Wednesday, May 11, 2016
|Peony Study (that I like) oil on board/ 10 x 8/ $195|
I have been re-evaluating where I want my art adventure headed. I have been working on technical challenges to make some of my goals more achievable.
Here is the first oil flower study that I am happy with as I move forward. This has warm shadows and cool lights. It has mostly soft or lost edges and it has a great sense of warmth. This study might be number 6 in my learning series (all the rest are wipers). I have asked Michael O'brien
(Fishing Creek Flower Farm) if he might have some more peonies so that I can continue to work on this flower type. I have found that working from life is so much better than photographs (as everyone wise has always said). In the meanwhile, I am also struggling with roses...
Wednesday, April 13, 2016
I have been working on cleaner, brighter paintings. Everything I read reminds me that a big problem with "chalky" or "muddy" paintings is painting inaccurate color temperature (Presently I am reminded of this because a horse I am working on keeps rolling in the dust....(in reality, I keep erroneously adding white to areas that should be warm...)).

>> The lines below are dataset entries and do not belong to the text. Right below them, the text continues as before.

Lemma closes_wired gi i gg' names mnames cfg cfg' :
  wired cfg → closes gi i gg' names mnames cfg cfg' →
  wired_group (gc_nmasters cfg) (gc_n cfg) gi gg' →
  (∀ e, e ∈ names ↔ ∃ j, port_name cfg (PGroup gi i j) = Some e) →
  (∀ e, e ∈ mnames ↔ ∃ j, port_name cfg (PMaster gi i j) = Some e) →
  wired cfg'.
Proof.
  intros Hw [C1 C2 C3 C4 C5 C6 Hget Hrun Hname Hserver Hends Hconn Hon] Hgg' Hin Hmin.
  assert (∀ gi' i', servername (group_id gi') i' = servername (group_id gi) i →
    gi' = gi ∧ i' = i) as Hneq.
  { intros gi' i' Heqn. apply servername_inj in Heqn; unfold group_id in *; lia. }
  pose proof Hw as [H1 H2 H3 H4 H5 H6 H7]. split.
  - intros gi' g. rewrite Hget, C1, C2. case_decide as Hd; [|apply H1].
    intros [= <-]. by subst gi'.
  - rewrite C4, C5. exact H2.
  - intros p q e. rewrite !Hname. apply H3.
  - intros p e. rewrite Hname. intros Hp. destruct (H4 p e Hp) as (E1 & E2 & E3).
    unfold connection. rewrite Hends, Hconn, Hon. split_and!; [done..|].
    by apply (disabled_port gi i names mnames cfg cfg' p e).
  - intros gi' i'. rewrite Hrun. case_decide as Hd; [done|]. intros Hr.
    eapply (offers_mono _ _ _ _ []); [by apply H5| |by rewrite app_nil_r].
    rewrite Hserver, decide_False; [done|]. by intros ?%Hneq.
  - intros gi' i'. rewrite Hrun, Hserver. case_decide as Hd; case_decide as Hd'; try done.
    { destruct Hd as [-> ->]. done. } apply H6.
  - intros j sm. rewrite C3. intros Hj.
    eapply (offers_mono _ _ _ _ []); [by eapply H7| |by rewrite app_nil_r].
    rewrite Hserver, decide_False; [done|]. by intros ?%mastername_servername.
Qed.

To practice "warm" shadows and "cool" light, I set up a still life. I wiped out my shadows every time that I painted them "cool" (thinking "shadow= blue/grey" which is "cool" which is wrong) ("wipe")). The "cool" light allows use lots of white in the mixes in the lit areas ( remember that white "cools"...) and keep the white OUT of the shadow mixtures...Now back to the horse.